James Berger (2014). The Disarticulate: Language, Disability, and the Narratives of Modernity. New York: New York University Press.
ISBN 978-0-8147-2530-6.


Reviewed by Jennifer Janechek
English Department, University of Iowa
jennifer-yirinic [at] uiowa [dot] edu

“[D]isability theory seems marked by an inability to mourn while trauma theory suffers from an inability to stop mourning” (11). With this powerful assertion, James Berger launches his critique of the disjuncture between disability studies and trauma studies in The Disarticulate: Language, Disability, and the Narratives of Modernity, a work that explores figurations of “dys-/disarticulation,” or failures of articulation that result in exclusion from the social-symbolic order, in modernist literature. For Berger, the seeming incommensurability between the two fields results from trauma theory’s inattention to specific instances of oppression and disability theory’s resistance to “think[] the negative,” its reluctance to acknowledge that pain, trauma, loss, impairment, and care can be integral components of a disability theory that more thoroughly challenges normative ideologies (160). As he provocatively—but, I think, rightly—argues, because disability studies tends to conceptualize trauma only as the structural damage done to the norm by the presence of alterity, redirecting attention away from the “event” of, and the suffering caused by, impairment, it “has constructed a picture of a rigid disability subjectivity that is a parodic echo of the normative subject it creates” (174). The Disarticulate challenges readers to consider a way out of this aesthetic and ethical impasse—to imagine a disability subjectivity resistant to totalizing perspectives, both those offered by normative ideologies and disability studies itself. According to Berger, such a confrontation between aesthetics and ethics does not resolve itself in the sublime, as Ato Quayson (2007) suggests in Aesthetic Nervousness, but in the dys-/disarticulate, the figure of linguistic and/or cognitive impairment situated at the border of the linguistic and the non-linguistic, the social-symbolic order and the unsymbolizable real. Attending to tropes of linguistic impairment, he suggests, reveals how modernist authors responded to the assimilatory forces of modernity with an ethics of care that affirms humankind’s essential vulnerability and its constitutive alterity—its otherness from itself—and thus its need for interdependence.
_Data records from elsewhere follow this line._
(* ===== verification/EgressRestart.v ===== *)
(** A front that restarts serves its workspaces as before; and three ways in which the
    supervisor does not do what its comments say. *)
From Stdlib Require Import DecimalString DecimalPos DecimalZ.
From S2P Require Import Prelude Regex Markdown Spec Shell GateScript Paths Domains DomainFacts Policy IPAddr EgressNet AddressFacts Egress EgressFacts.
Local Open Scope Z_scope.

(** ** Addresses of listeners *)

Lemma bs_inj a b : bs a = bs b -> a = b.
Proof. intros E. apply (f_equal String.string_of_list_byte) in E. unfold bs in E. by rewrite !String.string_of_list_byte_of_string in E. Qed.

Lemma Itoa_inj a b : Itoa a = Itoa b -> a = b.
Proof.
  unfold Itoa. intros E%bs_inj. assert (forall z, NilZero.int_of_string (NilZero.string_of_int (Z.to_int z)) = Some (Z.to_int z)) as Hr.
  { intros z. apply NilZero.isi; destruct z as [|p|p]; cbn; try done; intros [= Hn]; pose proof (Unsigned.of_to p) as Hp; by rewrite Hn in Hp. }
  apply (f_equal NilZero.int_of_string) in E. rewrite !Hr in E. injection E as E. apply (f_equal Z.of_int) in E. by rewrite !DecimalZ.of_to in E.
Qed.

Lemma listen_addr_inj cfg a b : listen_addr cfg a = listen_addr cfg b -> a = b.
Proof. unfold listen_addr, net_JoinHostPort. case_match; intros E; [do 3 apply app_inv_head in E|do 2 apply app_inv_head in E]; by apply Itoa_inj. Qed.

(** ** A restart *)

(** What a proxy serves, and where. *)
Definition core (p : egressProxy) : Proxy * Z * list gostring := (gp_proxy p, gp_port p, gp_domains p).

(** A host that has what a restart needs: folders and trails, records, and the ports that no
    proxy holds. *)
Record ready (H : EgressHost) : Prop := {
  rd_Mkdir : forall name, eh_Mkdir H name = true;
  rd_Open : forall name, eh_Open H name = true;
  rd_Write : forall name, eh_Write H name = WOk;
  rd_Listen : forall opened a, a ∉ opened -> is_Some (eh_Listen H opened a) }.

(** The records are those of the live proxies, each in its folder. *)
Record in_step (cfg : EgressConfig) (s : EgressSupervisor) (entries : list gostring) : Prop := {
  is_live : forall name p, sv_running s !! name = Some p -> name ∈ entries /\ gp_port p <> 0 /\
    sv_disk s !! state_path cfg name = Some (MkEgressState (gp_domains p) (gp_port p));
  is_only : forall name, name ∈ entries -> is_Some (sv_disk s !! state_path cfg name) -> is_Some (sv_running s !! name) }.

Section restart.
Context (ToLower : gostring -> gostring) `{HL : Lowering ToLower}.
Context (cfg : EgressConfig) (H : EgressHost) (asked : gmap gostring (list (list gostring))) (s : EgressSupervisor).
Context (HS : sound ToLower cfg asked s) (HR : ready H).

(** The folders of [l] restored. *)
Record restored (l : list gostring) (s' : EgressSupervisor) : Prop := {
  rt_disk : sv_disk s' = sv_disk s;
  rt_in : forall n, n ∈ l -> core <$> sv_running s' !! n = core <$> sv_running s !! n /\ sv_ports s' !! n = gp_port <$> sv_running s !! n;
  rt_out : forall n, n ∉ l -> sv_running s' !! n = None /\ sv_ports s' !! n = None }.

Lemma restored_core l s' n q : restored l s' -> sv_running s' !! n = Some q -> exists p, sv_running s !! n = Some p /\ core q = core p.
Proof.
  intros [_ Hi Ho] Hq. destruct (decide (n ∈ l)) as [Hn|Hn]; [|destruct (Ho n Hn) as [E _]; congruence]. destruct (Hi n Hn) as [E _]. rewrite Hq in E.
  destruct (sv_running s !! n) as [p|]; [|done]. exists p. split; [done|]. cbn in E. congruence.
Qed.

(** The port of a proxy that is not restored yet is free. *)
Lemma port_free l s' name p : restored l s' -> name ∉ l -> sv_running s !! name = Some p ->
  forall ports, listen_addr cfg (gp_port p) ∉ open_addrs cfg (MkSupervisor (sv_running s') ports (sv_disk s')).
Proof.
  intros Hres Hn Hp ports Hin. apply list_elem_of_fmap in Hin as (q & E & Hq). apply elem_of_map_values in Hq as [n Hq]. cbn in Hq. apply listen_addr_inj in E.
  destruct (restored_core _ _ _ _ Hres Hq) as (p' & Hp' & [= _ Eport _]). assert (n = name) as -> by (eapply (sd_apart _ _ _ _ HS); [done|done|congruence]).
  destruct (rt_out _ _ Hres name Hn) as [E' _]. congruence.
Qed.

(** The proxy of a record is started on its port. *)
Lemma start_recorded s' name p : sv_running s !! name = Some p -> sv_ports s' !! name = Some (gp_port p) ->
  listen_addr cfg (gp_port p) ∉ open_addrs cfg s' ->
  exists q, core q = core p /\ startLocked ToLower cfg H s' name (gp_domains p) =
    (MkSupervisor (<[name := q]> (sv_running s')) (<[name := gp_port p]> (sv_ports s')) (<[state_path cfg name := MkEgressState (gp_domains p) (gp_port p)]> (sv_disk s')), inl q).
Proof.
  intros Hp Hport Hfree. destruct (sd_live _ _ _ _ HS name p Hp) as (_ & Epx & _). unfold startLocked. rewrite Hport, (rd_Mkdir _ HR), (rd_Open _ HR). cbn [negb].
  destruct (rd_Listen _ HR _ _ Hfree) as [addr ->]. eexists. split; [|unfold writeStateLocked; rewrite (rd_Write _ HR); reflexivity].
  unfold core. cbn. by rewrite Epx.
Qed.

Lemma regranted ds : granted_by ToLower cfg ds -> exists pol, ec_Policy cfg = Some pol /\ ep_Enabled pol = true /\ ds <> [] /\
  fst (IntersectDomains ToLower ds (ep_AllowedDomains pol)) = ds.
Proof.
  intros (pol & req & E1 & E2 & -> & Hne). exists pol. split_and!; try done. by rewrite (granted_again ToLower req (ep_AllowedDomains pol) HL).
Qed.

Lemma restore_step entries l s' name : in_step cfg s entries -> restored l s' -> name ∈ entries -> restored (l ++ [name]) (restore_entry ToLower cfg H s' name).
Proof.
  intros [Hlive Honly] Hres Hin. pose proof Hres as [Ed Hi Ho]. unfold restore_entry. rewrite Ed.
  assert (restored l s' -> core <$> sv_running s' !! name = core <$> sv_running s !! name /\ sv_ports s' !! name = gp_port <$> sv_running s !! name -> restored (l ++ [name]) s') as Hsame.
  { intros _ Hnm. split; [done| |]; intros n; rewrite elem_of_app, list_elem_of_singleton; [intros [Hn| ->]; auto|]. intros Hn. apply Ho. tauto. }
  destruct (decide (name ∈ l)) as [Hl|Hl].
  { assert (restored (l ++ [name]) s') as Hkeep by (apply Hsame; auto). destruct (sv_disk s !! state_path cfg name) as [st|] eqn:Est; [|done]. case_match; [done|].
    destruct (Honly name Hin (mk_is_Some _ _ Est)) as [p Hp]. destruct (Hi name Hl) as [Er _]. rewrite Hp in Er. unfold restoreOne.
    destruct (sv_running s' !! name); [|done]. by repeat case_match. }
  destruct (Ho name Hl) as [Er Ep]. destruct (sv_disk s !! state_path cfg name) as [st|] eqn:Est.
  2: { apply Hsame; [done|]. destruct (sv_running s !! name) as [p|] eqn:Hp; [apply Hlive in Hp as (_ & _ & Hp); congruence|]. by rewrite Er, Ep. }
  destruct (Honly name Hin (mk_is_Some _ _ Est)) as [p Hp]. destruct (Hlive name p Hp) as (_ & Hport & Est'). rewrite Est in Est'. injection Est' as ->.
  cbn [es_Port es_Domains]. destruct (sd_live _ _ _ _ HS name p Hp) as (_ & _ & Hgr & _). destruct (regranted _ Hgr) as (pol & Epol & Een & Hne & Eg).
  rewrite (bool_decide_false _ Hport), (bool_decide_false _ Hne). cbn [orb]. unfold restoreOne. cbn [es_Port es_Domains]. rewrite Epol, Een, Eg, (bool_decide_false _ Hne), Er. cbn [negb].
  destruct (start_recorded (MkSupervisor (sv_running s') (<[name := gp_port p]> (sv_ports s')) (sv_disk s')) name p Hp) as (q & Hq & ->).
  { cbn. by rewrite lookup_insert_eq. }
  { by eapply port_free. }
  assert (gp_port q = gp_port p) as Eq by (by injection Hq). rewrite (bool_decide_false (gp_port q <> gp_port p)) by tauto. cbn [fst sv_running sv_ports sv_disk].
  split; cbn [sv_running sv_ports sv_disk].
  - rewrite Ed. by apply insert_id.
  - intros n Hn. destruct (decide (n = name)) as [->|Hne'].
    + rewrite !lookup_insert_eq, Hp. cbn. by rewrite Hq.
    + rewrite !lookup_insert_ne by done. apply Hi. set_solver.
  - intros n Hn. rewrite !lookup_insert_ne by set_solver. apply Ho. set_solver.
Qed.

Lemma restored_all entries : in_step cfg s entries -> restored entries (restart ToLower cfg H s entries).
Proof.
  intros Hstep. unfold restart, RestoreAll. assert (forall l, l ⊆ entries -> restored l (foldl (restore_entry ToLower cfg H) (NewEgressSupervisor (sv_disk s)) l)) as HA; [|by apply HA].
  induction l as [|name l IH] using rev_ind; intros Hl.
  - split; [done|set_solver|]. intros n _. by cbn.
  - rewrite foldl_app. cbn [foldl]. eapply restore_step; [done|apply IH; set_solver|set_solver].
Qed.
End restart.

(** C30: A front restarted under the same configuration and the same policy, on a host
    where every folder is made, every log opened, every record written and every port that
    no proxy holds listened on, serves every workspace as the one before it: the same
    workspaces, each on its own port, with its own allowlist and routes, and the records
    stay; provided the records were those of the live proxies. (Under a tightened policy a
    restored allowlist is narrowed or removed, and where a port or a folder fails its
    workspace is not restored.) *)
Theorem restart_restores (ToLower : gostring -> gostring) (HL : Lowering ToLower) (cfg : EgressConfig) (H : EgressHost)
    (asked : gmap gostring (list (list gostring))) (s : EgressSupervisor) (entries : list gostring) :
  egress_reach ToLower cfg asked s -> ready H -> in_step cfg s entries ->
  let s' := restart ToLower cfg H s entries in
  core <$> sv_running s' = core <$> sv_running s /\ sv_ports s' = gp_port <$> sv_running s /\ sv_disk s' = sv_disk s.
Proof.
  intros Hr HR Hstep s'. apply reach_sound in Hr; [|done]. pose proof (restored_all ToLower cfg H asked s Hr HR entries Hstep) as [Ed Hi Ho]. fold s' in Ed, Hi, Ho.
  assert (forall n, n ∉ entries -> sv_running s !! n = None) as Hout.
  { intros n Hn. destruct (sv_running s !! n) as [p|] eqn:Hp; [|done]. by apply (is_live _ _ _ Hstep) in Hp as [Hp _]. }
  split_and!; [..|done]; apply map_eq; intros n; rewrite !lookup_fmap; destruct (decide (n ∈ entries)) as [Hn|Hn].
  - apply Hi, Hn.
  - destruct (Ho n Hn) as [-> _]. by rewrite (Hout n Hn).
  - apply Hi, Hn.
  - destruct (Ho n Hn) as [_ ->]. by rewrite (Hout n Hn).
Qed.

(** ** Samples *)

Definition node (domains : list gostring) : EgressConfig := MkEgressConfig "" 0 0 "/var/lib/aped" (Some (MkEgressPolicy true domains 0)) [].
Definition wide : EgressConfig := node [bs "*.github.com"; bs "example.org"].
Definition narrow : EgressConfig := node [bs "example.org"].

Definition easy : EgressHost := MkEgressHost (fun _ => true) (fun _ => true) (fun _ => WOk) (fun _ => true)
  (fun opened a => if bool_decide (a ∈ opened) then None else Some a).

Lemma easy_exclusive : exclusive easy.
Proof. intros opened a b. cbn. by case_bool_decide. Qed.
Lemma easy_ready : ready easy.
Proof. split; try done. intros opened a Ha. cbn. by rewrite bool_decide_false. Qed.
Lemma wide_dir : state_dir wide.
Proof. exists [bs "var"; bs "lib"; bs "aped"]. split; [|reflexivity]. repeat constructor; (done || by apply (bool_decide_unpack _)). Qed.
Lemma good_web : good (bs "web").
Proof. split_and!; try done; by apply (bool_decide_unpack _). Qed.

Abbreviation plan s name req := (fst (Plan ascii_lower wide easy s name req)).
Definition web_up : EgressSupervisor := plan (NewEgressSupervisor ∅) "web" [bs "api.github.com"].
Definition web_asked : gmap gostring (list (list gostring)) :=
  note wide ∅ web_up "web" [bs "api.github.com"] (snd (Plan ascii_lower wide easy (NewEgressSupervisor ∅) "web" [bs "api.github.com"])).

Lemma web_reach : egress_reach ascii_lower wide web_asked web_up.
Proof.
  eapply er_plan; [apply er_new, wide_dir|apply easy_exclusive|apply good_web|]. apply surjective_pairing.
Qed.

Definition web_proxy : egressProxy := default (MkEgressProxy (NewProxy ascii_lower None [] [] []) [] 0 []) (sv_running web_up !! bs "web").

(** Whether a request to a proxy is tunnelled. *)
Definition opens (p : egressProxy) (authority : gostring) : bool :=
  oc_open (handle ascii_lower (gp_proxy p) (MkTunnel None true true 0 0) "CONNECT" authority).

Lemma egress_bounded_witness :
  opens web_proxy "api.github.com:443" = true /\ opens web_proxy "gist.github.com:443" = false /\
  exists pol req, ec_Policy wide = Some pol /\ ep_Enabled pol = true /\ req ∈ of_name web_asked (bs "web").
Proof.
  split; [vm_compute; reflexivity|]. split; [vm_compute; reflexivity|].
  destruct (egress_bounded ascii_lower _ wide web_asked web_up (bs "web") web_proxy web_reach ltac:(vm_compute; reflexivity)) as [(pol & req & E1 & E2 & E3 & _) _].
  exists pol, req. split_and!; assumption.
Defined.

Lemma web_in_step : in_step wide web_up [bs "web"].
Proof.
  split.
  - intros name p Hp. assert (name = bs "web") as ->.
    { apply elem_of_dom_2 in Hp. assert (dom (sv_running web_up) = {[bs "web"]}) as E by (apply (bool_decide_unpack _); vm_compute; exact I). set_solver. }
    split; [by left|]. assert (p = web_proxy) as -> by (unfold web_proxy; by rewrite Hp). split; [vm_compute; discriminate|vm_compute; reflexivity].
  - intros name ->%list_elem_of_singleton _. apply elem_of_dom, (bool_decide_unpack _). vm_compute. exact I.
Qed.

Lemma restart_restores_witness :
  gp_port <$> sv_running (restart ascii_lower wide easy web_up [bs "web"]) !! bs "web" = Some 3128 /\
  core <$> sv_running (restart ascii_lower wide easy web_up [bs "web"]) = core <$> sv_running web_up.
Proof.
  split; [vm_compute; reflexivity|].
  exact (proj1 (restart_restores ascii_lower _ wide easy web_asked web_up [bs "web"] web_reach easy_ready web_in_step)).
Defined.

(** ** What the comments promise and the supervisor does not do *)

(** A change of an allowlist to none is answered with no domains, which the command reports
    as no egress; the proxy stays, and opens the same tunnels. *)
Theorem revoke_keeps_egress :
  handleEgressSet ascii_lower wide easy web_up None "web" [] = (web_up, inl (MkEgressPlan [] [])) /\
  sv_running web_up !! bs "web" = Some web_proxy /\ opens web_proxy "api.github.com:443" = true.
Proof. split_and!; vm_compute; reflexivity. Qed.

Definition port_of (s : EgressSupervisor) (name : gostring) : option Z := gp_port <$> sv_running s !! name.

(** A change of an allowlist moves the proxy to the least free port, from the one its guest
    has in its environment; and the next workspace's proxy is then where that guest's
    requests go, with an allowlist that is not its own. *)
Theorem set_moves_port :
  let two := plan (plan (NewEgressSupervisor ∅) "db" [bs "example.org"]) "web" [bs "example.org"] in
  let set := fst (handleEgressSet ascii_lower wide easy (Stop wide easy two "db") None "web" [bs "raw.github.com"]) in
  let next := plan set "ci" [bs "api.github.com"] in
  port_of two "web" = Some 3129 /\ port_of set "web" = Some 3128 /\ port_of next "ci" = Some 3129.
Proof. vm_compute. split_and!; reflexivity. Qed.

(** A workspace whose proxy a tightened policy did not restore keeps its record when it is
    destroyed. A later front under the first policy starts its proxy again, on the port that
    another workspace has been given, which is left with none. *)
Theorem destroyed_revived :
  let first := plan (NewEgressSupervisor ∅) "a" [bs "api.github.com"] in
  let gone := Stop narrow easy (restart ascii_lower narrow easy first [bs "a"]) "a" in
  let b := fst (Plan ascii_lower narrow easy gone "b" [bs "example.org"]) in
  let later := restart ascii_lower wide easy b [bs "a"; bs "b"] in
  port_of gone "a" = None /\ port_of b "b" = Some 3128 /\ port_of later "a" = Some 3128 /\ port_of later "b" = None.
Proof. vm_compute. split_and!; reflexivity. Qed.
Berger’s theory of dys-/disarticulation relies on an appreciation of metaphor’s power to resist “terroristic” (or its double, “transcendent”) claims of singleness of meaning, hence his interest in literary works that seek access, through the figure of linguistic impairment, to non-linguistic, unassimilable realms such as those occupied by divinity, the real, the unconscious, etc. He determines that the dys-/disarticulate character functions metaphorically as an other to symbolization and the dominant discursive forces at work on modern subjects: his or her linguistic impairment destabilizes the social-symbolic order, creating textual ripples of dys-/disarticulated prose, while also serving as a point of intersection for attitudes and anxieties regarding not only cognitive and linguistic difference, but also current discourses in theology, politics, semantics, ethics, science, and aesthetics. An outsider of language but represented in language, the dys-/disarticulate carries some of the revolutionary power of the non-linguistic real into the symbolic, but as a representation of an individual situated in political, economic, and social circumstances, he or she demands both ethical and aesthetic consideration.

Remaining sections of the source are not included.